═══ EXERCISE MATERIAL

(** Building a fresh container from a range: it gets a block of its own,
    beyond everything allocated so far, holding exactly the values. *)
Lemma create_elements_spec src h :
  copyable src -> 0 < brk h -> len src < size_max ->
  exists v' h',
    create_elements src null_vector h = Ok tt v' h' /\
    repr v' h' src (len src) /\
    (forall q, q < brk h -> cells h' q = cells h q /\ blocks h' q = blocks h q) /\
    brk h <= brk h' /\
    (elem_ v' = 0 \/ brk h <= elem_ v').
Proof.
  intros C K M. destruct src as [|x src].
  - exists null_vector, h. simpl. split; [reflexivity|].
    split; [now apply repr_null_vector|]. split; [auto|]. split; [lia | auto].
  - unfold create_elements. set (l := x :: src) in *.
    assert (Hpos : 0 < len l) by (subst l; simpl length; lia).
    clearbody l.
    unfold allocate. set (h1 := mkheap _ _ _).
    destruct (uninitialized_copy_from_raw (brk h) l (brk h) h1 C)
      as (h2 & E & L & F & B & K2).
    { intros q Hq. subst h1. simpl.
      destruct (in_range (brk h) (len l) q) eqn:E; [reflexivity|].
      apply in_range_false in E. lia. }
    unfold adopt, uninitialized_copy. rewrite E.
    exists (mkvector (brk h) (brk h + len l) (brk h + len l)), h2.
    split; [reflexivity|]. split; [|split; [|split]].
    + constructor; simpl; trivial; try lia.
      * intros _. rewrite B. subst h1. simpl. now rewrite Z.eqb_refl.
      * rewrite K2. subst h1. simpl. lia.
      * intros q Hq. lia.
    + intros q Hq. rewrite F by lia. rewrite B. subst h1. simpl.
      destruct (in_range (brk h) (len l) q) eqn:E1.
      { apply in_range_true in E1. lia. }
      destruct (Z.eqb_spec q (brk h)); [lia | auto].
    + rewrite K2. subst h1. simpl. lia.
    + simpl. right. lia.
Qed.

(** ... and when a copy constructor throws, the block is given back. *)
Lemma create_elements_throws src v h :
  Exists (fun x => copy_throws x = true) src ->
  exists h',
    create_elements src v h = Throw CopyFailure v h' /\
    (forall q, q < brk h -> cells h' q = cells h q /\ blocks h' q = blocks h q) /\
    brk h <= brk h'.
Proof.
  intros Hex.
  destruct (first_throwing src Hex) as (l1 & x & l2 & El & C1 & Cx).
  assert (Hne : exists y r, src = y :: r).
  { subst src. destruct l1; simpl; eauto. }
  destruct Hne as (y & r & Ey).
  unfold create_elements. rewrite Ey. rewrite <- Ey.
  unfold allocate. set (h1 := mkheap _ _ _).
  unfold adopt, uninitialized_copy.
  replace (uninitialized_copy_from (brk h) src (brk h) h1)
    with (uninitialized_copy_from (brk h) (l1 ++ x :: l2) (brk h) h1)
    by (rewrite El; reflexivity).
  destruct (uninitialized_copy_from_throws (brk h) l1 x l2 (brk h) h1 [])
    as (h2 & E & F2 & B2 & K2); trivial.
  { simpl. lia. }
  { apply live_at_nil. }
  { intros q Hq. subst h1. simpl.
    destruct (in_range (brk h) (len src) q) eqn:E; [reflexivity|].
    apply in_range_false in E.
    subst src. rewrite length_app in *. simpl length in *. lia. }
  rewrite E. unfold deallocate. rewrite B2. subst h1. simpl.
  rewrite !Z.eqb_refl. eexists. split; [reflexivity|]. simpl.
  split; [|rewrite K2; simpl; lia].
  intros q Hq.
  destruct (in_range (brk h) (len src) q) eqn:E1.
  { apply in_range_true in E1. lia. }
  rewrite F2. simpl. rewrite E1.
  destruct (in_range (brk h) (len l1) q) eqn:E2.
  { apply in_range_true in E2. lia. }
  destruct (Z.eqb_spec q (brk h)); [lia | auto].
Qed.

══════

INSTRUCTIONS FOR THE TASK
Word for word, reproduce the lines of the listing from the first one through the line containing "clearbody l.", and no more.

OUTPUT BELOW
(** Building a fresh container from a range: it gets a block of its own,
    beyond everything allocated so far, holding exactly the values. *)
Lemma create_elements_spec src h :
  copyable src -> 0 < brk h -> len src < size_max ->
  exists v' h',
    create_elements src null_vector h = Ok tt v' h' /\
    repr v' h' src (len src) /\
    (forall q, q < brk h -> cells h' q = cells h q /\ blocks h' q = blocks h q) /\
    brk h <= brk h' /\
    (elem_ v' = 0 \/ brk h <= elem_ v').
Proof.
  intros C K M. destruct src as [|x src].
  - exists null_vector, h. simpl. split; [reflexivity|].
    split; [now apply repr_null_vector|]. split; [auto|]. split; [lia | auto].
  - unfold create_elements. set (l := x :: src) in *.
    assert (Hpos : 0 < len l) by (subst l; simpl length; lia).
    clearbody l.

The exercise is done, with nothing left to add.